Our study suggests that AR immunohistochemistry may distinguish AR-null from AR-expressing cases in the metastatic setting. AR-null status informs clinical decision-making regarding continuation of therapy with androgen receptor signaling inhibitors and consideration of other treatment options. This might be a relevant and cost-effective diagnostic strategy when there is limited access and/or limited tumor material for molecular testing.

Introduction

Therapeutic options in the management of metastatic castration-resistant prostate cancer include chemotherapeutic agents (cabazitaxel, docetaxel), radionuclide therapy (223radium-dichloride), cellular immunotherapy (sipuleucel-T) as well as next-generation androgen receptor signaling inhibitors (ARSIs: enzalutamide and abiraterone) [1–4]. Given the more widespread use of ARSIs, there is an unmet need to better identify mCRPC patients who no longer clinically benefit from these agents, as well as to better understand mechanisms of resistance [4, 5].

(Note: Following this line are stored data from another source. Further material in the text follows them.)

(** A loop that declares [Total] again on each pass and assigns to it under
    other spellings: one entry, under the key [total]. *)
Lemma declared_variables_stay_declared_witness :
  exists st,
    execute Fragment.js_eval 10
            (unlines ["Definir Total Como Entero";
                      "Para i <- 1 Hasta 2";
                      "Definir TOTAL Como Real";
                      "total <- 5";
                      "FinPara"])
            (new_interpreter None false) = Some st
    /\ map fst (variables st) = ["total"; "i"]
    /\ map (fun kv => name (snd kv)) (variables st) = ["TOTAL"; "i"]
    /\ store_ok (variables st).
Proof.
  destruct (execute Fragment.js_eval 10
              (unlines ["Definir Total Como Entero";
                        "Para i <- 1 Hasta 2";
                        "Definir TOTAL Como Real";
                        "total <- 5";
                        "FinPara"])
              (new_interpreter None false)) as [st|] eqn:E;
    [|vm_compute in E; discriminate].
  exists st. split; [reflexivity|].
  pose proof (proj2 (declared_variables_stay_declared Fragment.js_eval)
                10 _ _ st E) as Hok.
  assert (Hst : Some st
                = execute Fragment.js_eval 10
                    (unlines ["Definir Total Como Entero";
                              "Para i <- 1 Hasta 2";
                              "Definir TOTAL Como Real";
                              "total <- 5";
                              "FinPara"])
                    (new_interpreter None false))
    by (symmetry; exact E).
  vm_compute in Hst. injection Hst as Hst.
  split; [subst st; reflexivity|]. split; [subst st; reflexivity|exact Hok].
Defined.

The identification of biomarkers to clinically stratify mCRPC patients is an active area of research and in recent years has involved extensive molecular characterization of such cases [4, 6, 7]. A major barrier to translating current biomarker research findings into direct clinical practice involves access disparities to varied diagnostic testing methodologies along with the interpretation of the results. In this context, routine histopathology and immunohistochemistry (IHC) are widely available with the potential for immediate and widespread adoption. In advanced prostate cancer disease states such as mCRPC, prolonged AR pathway inhibition can alter the typical course of the disease, manifest by histological differentiation to a small cell/high-grade neuroendocrine phenotype in 11–17% of cases [7, 8]. Tumors that have been thus reprogrammed lose their dependence on AR signaling and instead rely on what have been termed AR indifferent compensatory mechanisms for growth and survival [9]. Therefore, documentation of small cell/high-grade neuroendocrine transformation, by morphologic evaluation and IHC, signals disease resistance and drives clinical decision-making with regards to further therapy [5]. It must, however, be noted that uniform definitions of small cell/high-grade neuroendocrine transformation are lacking. Furthermore, as mCRPC lesions are often not biopsied in routine clinical practice, the rarity of this specimen type has further hindered such standardization efforts. While morphologic/IHC evaluation can identify neuroendocrine transformation, the recognition of the recently described non-neuroendocrine AR indifferent disease in routine clinical practice remains a challenge [8].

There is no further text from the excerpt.